All-solid-state lithium batteries benefit from scalable routes to sulfide solid electrolytes with controlled phase formation. Here, an in situ Raman spectrometer integrated with a microwave reactor provides real-time vibrational fingerprints of the liquid-phase reaction between Li₂S and P₄S₁₀ in acetonitrile. We benchmark the cell by tracking P₄S₁₀ solubility up to 130 °C and establish analytical performance for the PS stretch at ∼716 cm⁻¹, determining LOD = 0.78 mM and LOQ = 2.60 mM. Time-resolved spectra capture the systematic decay of the 716 cm⁻¹ band during the reaction, consistent with the disruption of the P₄S₁₀ cage and formation of thiophosphate intermediates.
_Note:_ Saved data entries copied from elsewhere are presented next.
#[export] Instance set_buffer : Setter buffer := fun v s =>
  mkSplitter v s.(in_single_quote) s.(single_quote_escape_string) s.(in_double_quote)
  s.(in_backtick) s.(in_line_comment) s.(block_comment_depth) s.(dollar_quote_tag)
  s.(postgres_dollar_quoted_routine) s.(previous) s.(pending_mysql_line_comment_dashes)
  s.(oracle_q_quote) s.(oracle_block) s.(custom_delimiter) s.(stop_on_error)
  s.(pending_psql_command) s.(options).
#[export] Instance set_in_single_quote : Setter in_single_quote := fun v s =>
  mkSplitter s.(buffer) v s.(single_quote_escape_string) s.(in_double_quote) s.(in_backtick)
  s.(in_line_comment) s.(block_comment_depth) s.(dollar_quote_tag)
  s.(postgres_dollar_quoted_routine) s.(previous) s.(pending_mysql_line_comment_dashes)
  s.(oracle_q_quote) s.(oracle_block) s.(custom_delimiter) s.(stop_on_error)
  s.(pending_psql_command) s.(options).
#[export] Instance set_single_quote_escape_string : Setter single_quote_escape_string := fun v s =>
  mkSplitter s.(buffer) s.(in_single_quote) v s.(in_double_quote) s.(in_backtick)
  s.(in_line_comment) s.(block_comment_depth) s.(dollar_quote_tag)
  s.(postgres_dollar_quoted_routine) s.(previous) s.(pending_mysql_line_comment_dashes)
  s.(oracle_q_quote) s.(oracle_block) s.(custom_delimiter) s.(stop_on_error)
  s.(pending_psql_command) s.(options).
#[export] Instance set_in_double_quote : Setter in_double_quote := fun v s =>
  mkSplitter s.(buffer) s.(in_single_quote) s.(single_quote_escape_string) v s.(in_backtick)
  s.(in_line_comment) s.(block_comment_depth) s.(dollar_quote_tag)
  s.(postgres_dollar_quoted_routine) s.(previous) s.(pending_mysql_line_comment_dashes)
  s.(oracle_q_quote) s.(oracle_block) s.(custom_delimiter) s.(stop_on_error)
  s.(pending_psql_command) s.(options).
#[export] Instance set_in_backtick : Setter in_backtick := fun v s =>
  mkSplitter s.(buffer) s.(in_single_quote) s.(single_quote_escape_string) s.(in_double_quote) v
  s.(in_line_comment) s.(block_comment_depth) s.(dollar_quote_tag)
  s.(postgres_dollar_quoted_routine) s.(previous) s.(pending_mysql_line_comment_dashes)
  s.(oracle_q_quote) s.(oracle_block) s.(custom_delimiter) s.(stop_on_error)
  s.(pending_psql_command) s.(options).
#[export] Instance set_in_line_comment : Setter in_line_comment := fun v s =>
  mkSplitter s.(buffer) s.(in_single_quote) s.(single_quote_escape_string) s.(in_double_quote)
  s.(in_backtick) v s.(block_comment_depth) s.(dollar_quote_tag) s.(postgres_dollar_quoted_routine)
  s.(previous) s.(pending_mysql_line_comment_dashes) s.(oracle_q_quote) s.(oracle_block)
  s.(custom_delimiter) s.(stop_on_error) s.(pending_psql_command) s.(options).
#[export] Instance set_block_comment_depth : Setter block_comment_depth := fun v s =>
  mkSplitter s.(buffer) s.(in_single_quote) s.(single_quote_escape_string) s.(in_double_quote)
  s.(in_backtick) s.(in_line_comment) v s.(dollar_quote_tag) s.(postgres_dollar_quoted_routine)
  s.(previous) s.(pending_mysql_line_comment_dashes) s.(oracle_q_quote) s.(oracle_block)
  s.(custom_delimiter) s.(stop_on_error) s.(pending_psql_command) s.(options).
#[export] Instance set_dollar_quote_tag : Setter dollar_quote_tag := fun v s =>
  mkSplitter s.(buffer) s.(in_single_quote) s.(single_quote_escape_string) s.(in_double_quote)
  s.(in_backtick) s.(in_line_comment) s.(block_comment_depth) v s.(postgres_dollar_quoted_routine)
  s.(previous) s.(pending_mysql_line_comment_dashes) s.(oracle_q_quote) s.(oracle_block)
  s.(custom_delimiter) s.(stop_on_error) s.(pending_psql_command) s.(options).
#[export] Instance set_postgres_dollar_quoted_routine : Setter postgres_dollar_quoted_routine := fun v s =>
  mkSplitter s.(buffer) s.(in_single_quote) s.(single_quote_escape_string) s.(in_double_quote)
  s.(in_backtick) s.(in_line_comment) s.(block_comment_depth) s.(dollar_quote_tag) v s.(previous)
  s.(pending_mysql_line_comment_dashes) s.(oracle_q_quote) s.(oracle_block) s.(custom_delimiter)
  s.(stop_on_error) s.(pending_psql_command) s.(options).
#[export] Instance set_previous : Setter previous := fun v s =>
  mkSplitter s.(buffer) s.(in_single_quote) s.(single_quote_escape_string) s.(in_double_quote)
  s.(in_backtick) s.(in_line_comment) s.(block_comment_depth) s.(dollar_quote_tag)
  s.(postgres_dollar_quoted_routine) v s.(pending_mysql_line_comment_dashes) s.(oracle_q_quote)
  s.(oracle_block) s.(custom_delimiter) s.(stop_on_error) s.(pending_psql_command) s.(options).
#[export] Instance set_pending_mysql_line_comment_dashes : Setter pending_mysql_line_comment_dashes := fun v s =>
  mkSplitter s.(buffer) s.(in_single_quote) s.(single_quote_escape_string) s.(in_double_quote)
  s.(in_backtick) s.(in_line_comment) s.(block_comment_depth) s.(dollar_quote_tag)
  s.(postgres_dollar_quoted_routine) s.(previous) v s.(oracle_q_quote) s.(oracle_block)
  s.(custom_delimiter) s.(stop_on_error) s.(pending_psql_command) s.(options).
#[export] Instance set_oracle_q_quote : Setter oracle_q_quote := fun v s =>
  mkSplitter s.(buffer) s.(in_single_quote) s.(single_quote_escape_string) s.(in_double_quote)
  s.(in_backtick) s.(in_line_comment) s.(block_comment_depth) s.(dollar_quote_tag)
  s.(postgres_dollar_quoted_routine) s.(previous) s.(pending_mysql_line_comment_dashes) v
  s.(oracle_block) s.(custom_delimiter) s.(stop_on_error) s.(pending_psql_command) s.(options).
#[export] Instance set_oracle_block : Setter oracle_block := fun v s =>
  mkSplitter s.(buffer) s.(in_single_quote) s.(single_quote_escape_string) s.(in_double_quote)
  s.(in_backtick) s.(in_line_comment) s.(block_comment_depth) s.(dollar_quote_tag)
  s.(postgres_dollar_quoted_routine) s.(previous) s.(pending_mysql_line_comment_dashes)
  s.(oracle_q_quote) v s.(custom_delimiter) s.(stop_on_error) s.(pending_psql_command) s.(options).
#[export] Instance set_custom_delimiter : Setter custom_delimiter := fun v s =>
  mkSplitter s.(buffer) s.(in_single_quote) s.(single_quote_escape_string) s.(in_double_quote)
  s.(in_backtick) s.(in_line_comment) s.(block_comment_depth) s.(dollar_quote_tag)
  s.(postgres_dollar_quoted_routine) s.(previous) s.(pending_mysql_line_comment_dashes)
  s.(oracle_q_quote) s.(oracle_block) v s.(stop_on_error) s.(pending_psql_command) s.(options).
#[export] Instance set_stop_on_error : Setter stop_on_error := fun v s =>
  mkSplitter s.(buffer) s.(in_single_quote) s.(single_quote_escape_string) s.(in_double_quote)
  s.(in_backtick) s.(in_line_comment) s.(block_comment_depth) s.(dollar_quote_tag)
  s.(postgres_dollar_quoted_routine) s.(previous) s.(pending_mysql_line_comment_dashes)
  s.(oracle_q_quote) s.(oracle_block) s.(custom_delimiter) v s.(pending_psql_command) s.(options).
#[export] Instance set_pending_psql_command : Setter pending_psql_command := fun v s =>
  mkSplitter s.(buffer) s.(in_single_quote) s.(single_quote_escape_string) s.(in_double_quote)
  s.(in_backtick) s.(in_line_comment) s.(block_comment_depth) s.(dollar_quote_tag)
  s.(postgres_dollar_quoted_routine) s.(previous) s.(pending_mysql_line_comment_dashes)
  s.(oracle_q_quote) s.(oracle_block) s.(custom_delimiter) s.(stop_on_error) v s.(options).
#[export] Instance set_options : Setter options := fun v s =>
  mkSplitter s.(buffer) s.(in_single_quote) s.(single_quote_escape_string) s.(in_double_quote)
  s.(in_backtick) s.(in_line_comment) s.(block_comment_depth) s.(dollar_quote_tag)
  s.(postgres_dollar_quoted_routine) s.(previous) s.(pending_mysql_line_comment_dashes)
  s.(oracle_q_quote) s.(oracle_block) s.(custom_delimiter) s.(stop_on_error)
  s.(pending_psql_command) v.
(* ===== verification/SqlSplitterSpec.v ===== *)
(** * What the statement splitter guarantees

    Theorems about [SqlStatementSplitter] (SqlSplitter.v) for every dialect: the
    lexical state stays well formed, the recursion for psql commands ends, a
    script is cut into pieces and terminators of which nothing else is lost,
    every emitted statement has something to execute, and a script may be fed
    line by line. *)

From S2P Require Import Prelude Utf8 SqlDialect SqlLex SqlBlocks SqlScanner SqlSplitter.

(** ** Well-formed states *)

(** The lexical contexts of a state. *)
Definition lexical (s : SqlStatementSplitter) :=
  (s.(in_single_quote), s.(in_double_quote), s.(in_backtick), s.(in_line_comment), s.(block_comment_depth),
   s.(dollar_quote_tag), s.(oracle_q_quote)).

(** What governs the rest of the script. *)
Definition control (s : SqlStatementSplitter) :=
  (s.(options), s.(stop_on_error), s.(pending_psql_command), s.(custom_delimiter)).

(** The number of quotes, comments and literals the state is in. *)
Definition contexts (s : SqlStatementSplitter) : nat :=
  let '(single, double, backtick, line, depth, tag, q) := lexical s in
  Nat.b2n single + Nat.b2n double + Nat.b2n backtick + Nat.b2n line + Nat.b2n (0 <? depth)%nat
  + Nat.b2n (match tag with Some _ => true | None => false end) + Nat.b2n (q_is_open q).

Record wf (s : SqlStatementSplitter) : Prop := {
  wf_contexts : contexts s <= 1;
  wf_dashes : s.(pending_mysql_line_comment_dashes) = true -> contexts s = 0;
  wf_tag tag : s.(dollar_quote_tag) = Some tag -> tag <> [] /\ c_newline ∉ tag;
}.

Lemma contexts_lexical s s' : lexical s = lexical s' -> contexts s = contexts s'.
Proof. unfold contexts. by intros ->. Qed.
(* ===== verification/QueryExecutionSql.v ===== *)
(** * Read-only and plan guards on SQL text

    [crates/dbx-sql-core/src/query_execution_sql.rs]: the check that lets a
    statement run on a read-only connection ([check_read_only]), the text scans
    it is made of, the classification of requests to search engines and of
    Salesforce and DynamoDB commands, and the builder of [EXPLAIN] statements.
    Text is scalar values.  Unicode case conversion, the tokenizers of the
    sqlparser crate and [serde_json::from_str] are arguments. *)

From S2P Require Import Prelude Json Utf8 Cypher SqlDialect SqlLex SqlBlocks SqlScanner SqlRanges SqlFileImport SqlSplitter.

(** [str::to_lowercase] and [str::to_uppercase]. *)
Class UnicodeCase : Type := { to_lowercase : text -> text; to_uppercase : text -> text }.

(** A run of ASCII characters is converted in its place, character by character
    (the conversion of [a], [b] and [x] below never joins or moves text). *)
Class UnicodeCaseLaws `{UnicodeCase} : Prop := {
  lowercase_ascii x a b : Forall (fun c => (0 <= c < 128)%Z) a -> exists x' b',
    to_lowercase (x ++ a ++ b) = x' ++ map to_ascii_lowercase a ++ b' /\ (x = [] -> x' = []) /\ (b = [] -> b' = []);
  uppercase_ascii x a b : Forall (fun c => (0 <= c < 128)%Z) a -> exists x' b',
    to_uppercase (x ++ a ++ b) = x' ++ map to_ascii_uppercase a ++ b' /\ (x = [] -> x' = []) /\ (b = [] -> b' = [])
}.

(** The dialects of the sqlparser crate that the code names. *)
Inductive Dialect : Type :=
| PostgreSqlDialect | MySqlDialect | SQLiteDialect | MsSqlDialect | ClickHouseDialect | DuckDbDialect | OracleDialect
| GenericDialect.

(** [Tokenizer::new(dialect, sql).tokenize()], and for the generic dialect
    [with_unescape(false)] with each token's text. *)
Class SqlparserLexers : Type := {
  tokenize_for : Dialect -> text -> option (list SqlparserToken);
  tokenize_generic_verbatim : text -> option (list (SqlparserToken * text))
}.

(** [serde_json::from_str::<Value>]. *)
Class JsonParser : Type := { json_from_str : text -> option json }.

(** ** Text functions of the standard library *)

Definition strip_cr (line : text) : text := if opt_is (last line) 13 then removelast line else line.

(** [str::lines]. *)
Definition lines (s : text) : list text :=
  let pieces := split_on c_newline s in
  map strip_cr (if bool_decide (last pieces = Some []) then removelast pieces else pieces).

Definition nonempty_pieces (l : list text) : list text := List.filter (fun w => negb (bool_decide (w = []))) l.

(** The text after the first occurrence of [pat]; empty without one. *)
Definition after_first (pat s : text) : text :=
  match find_sub pat s with Some i => drop (i + length pat) s | None => [] end.

Definition split_once (c : Z) (s : text) : option (text * text) :=
  let '(a, b) := span (fun d => negb (d =? c)%Z) s in match b with [] => None | _ :: b' => Some (a, b') end.

Definition ascii_upper (s : text) : text := map to_ascii_uppercase s.
Definition ascii_lower (s : text) : text := map to_ascii_lowercase s.

(** ** Words in stripped text *)

(** [is_identifier_byte(before)] and so on, for the neighbours of a match. *)
Definition is_identifier_byte (c : option Z) : bool := match c with Some c => is_word_byte c | None => false end.

(** A test at every position of the text; [before] is the character before it. *)
Fixpoint any_position (test : option Z -> text -> bool) (before : option Z) (s : text) : bool :=
  test before s || match s with [] => false | c :: rest => any_position test (Some c) rest end.

(** [contains_word]. *)
Definition contains_word (source word : text) : bool :=
  negb (bool_decide (word = []))
  && any_position (fun before s =>
       bool_decide (word `prefix_of` s) && negb (is_identifier_byte before)
       && negb (is_identifier_byte (head (drop (length word) s)))) None source.

Definition DANGEROUS_SQL_KEYWORDS : list text :=
  map txt ["drop"; "delete"; "truncate"; "alter"; "update"; "merge"; "replace"; "insert"; "create"].

Definition WRITE_VERBS_WITH_SCALAR_FUNCTION_FORMS : list text := map txt ["replace"; "insert"].

Definition starts_with_parenthesis (rest : text) : bool := opt_is (head (span is_ascii_whitespace rest).2) 40.

(** A write verb at a position of the lower-case text. *)
Definition verb_at (keyword : text) (before : option Z) (s : text) : bool :=
  let allows_function_form := bool_decide (keyword ∈ WRITE_VERBS_WITH_SCALAR_FUNCTION_FORMS) in
  if negb (bool_decide (keyword `prefix_of` s)) then false
  else if is_identifier_byte before then false
  else
    let rest := drop (length keyword) s in
    match rest with
    | [] => true
    | c :: _ =>
      if (c =? 40)%Z && allows_function_form then false
      else if is_word_byte c then false
      else negb (allows_function_form && is_ascii_whitespace c && starts_with_parenthesis rest)
    end.

Definition contains_dangerous_sql_verb (source keyword : text) : bool :=
  negb (bool_decide (keyword = [])) && any_position (verb_at keyword) None source.

(** ** Stripping comments *)

(** The text of an executable comment and what follows it; the marker's [M] is
    read even if no [!] follows. *)
Fixpoint executable_body (skipping_version : bool) (body s : text) : text * text :=
  match s with
  | [] => (body, [])
  | c :: rest =>
    if (c =? c_star)%Z && opt_is (head rest) c_slash then (body, tail rest)
    else if skipping_version && (is_ascii_digit c || is_whitespace c) then executable_body true body rest
    else executable_body false (body ++ [c]) rest
  end.

(** [read_mysql_executable_comment_body]: the body if there is one, and the text
    left to read. *)
Definition read_mysql_executable_comment_body (s : text) : option text * text :=
  match s with
  | c :: rest =>
    if (c =? 33)%Z then let '(body, after) := executable_body true [] rest in (Some body, after)
    else if (c =? 77)%Z then
      match rest with
      | d :: rest' => if (d =? 33)%Z then let '(body, after) := executable_body true [] rest' in (Some body, after) else (None, rest)
      | [] => (None, rest)
      end
    else (None, s)
  | [] => (None, [])
  end.

Inductive comment_mode : Type := NoComment | LineComment | BlockComment.

(** The loop of [strip_sql_comments]; the body of an executable comment is
    stripped in turn.  Every round reads at least one character. *)
Fixpoint strip_comments_fuel (fuel : nat) (mode : comment_mode) (s : text) : text :=
  match fuel with
  | 0 => []
  | S fuel' =>
    match s with
    | [] => []
    | c :: rest =>
      match mode with
      | LineComment =>
        if (c =? c_newline)%Z then 32%Z :: strip_comments_fuel fuel' NoComment rest else strip_comments_fuel fuel' LineComment rest
      | BlockComment =>
        if (c =? c_star)%Z && opt_is (head rest) c_slash then 32%Z :: strip_comments_fuel fuel' NoComment (tail rest)
        else strip_comments_fuel fuel' BlockComment rest
      | NoComment =>
        if (c =? c_dash)%Z && opt_is (head rest) c_dash then strip_comments_fuel fuel' LineComment (tail rest)
        else if (c =? c_hash)%Z then strip_comments_fuel fuel' LineComment rest
        else if (c =? c_slash)%Z && opt_is (head rest) c_star then
          match read_mysql_executable_comment_body (tail rest) with
          | (Some body, after) =>
            32%Z :: strip_comments_fuel fuel' NoComment body ++ 32%Z :: strip_comments_fuel fuel' NoComment after
          | (None, after) => strip_comments_fuel fuel' BlockComment after
          end
        else c :: strip_comments_fuel fuel' NoComment rest
      end
    end
  end.
Definition strip_sql_comments (sql : text) : text := strip_comments_fuel (S (length sql)) NoComment sql.

(** ** Stripping comments and literals *)

Definition is_identifier_char (c : Z) : bool := is_ascii_alphanumeric c || (c =? c_underscore)%Z || (c =? c_dollar)%Z.

(** The marker of an executable comment, after its opener. *)
Definition is_mysql_executable_comment_marker (s : text) : bool :=
  match s with
  | c :: rest => (c =? 33)%Z || ((c =? 77)%Z && opt_is (head rest) 33)
  | [] => false
  end.

(** The delimiter of the text occurs in it again. *)
Definition dollar_quote_is_closed (s delimiter : text) : bool := contains delimiter s.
Early-stage kinetics are quantitatively described by the Finke–Watzky two-step model, and temperature-dependent rate constants yield Arrhenius and Eyring relationships with E_a(mw) = 39.59 kJ mol⁻¹, ΔH^‡ = 36.97 kJ mol⁻¹, and ΔS^‡ = −178.55 J mol⁻¹ K⁻¹. This combined in situ spectroscopic–kinetic approach offers a direct pathway to mechanistic understanding and parameter extraction in solution-based synthesis of sulfide SSEs.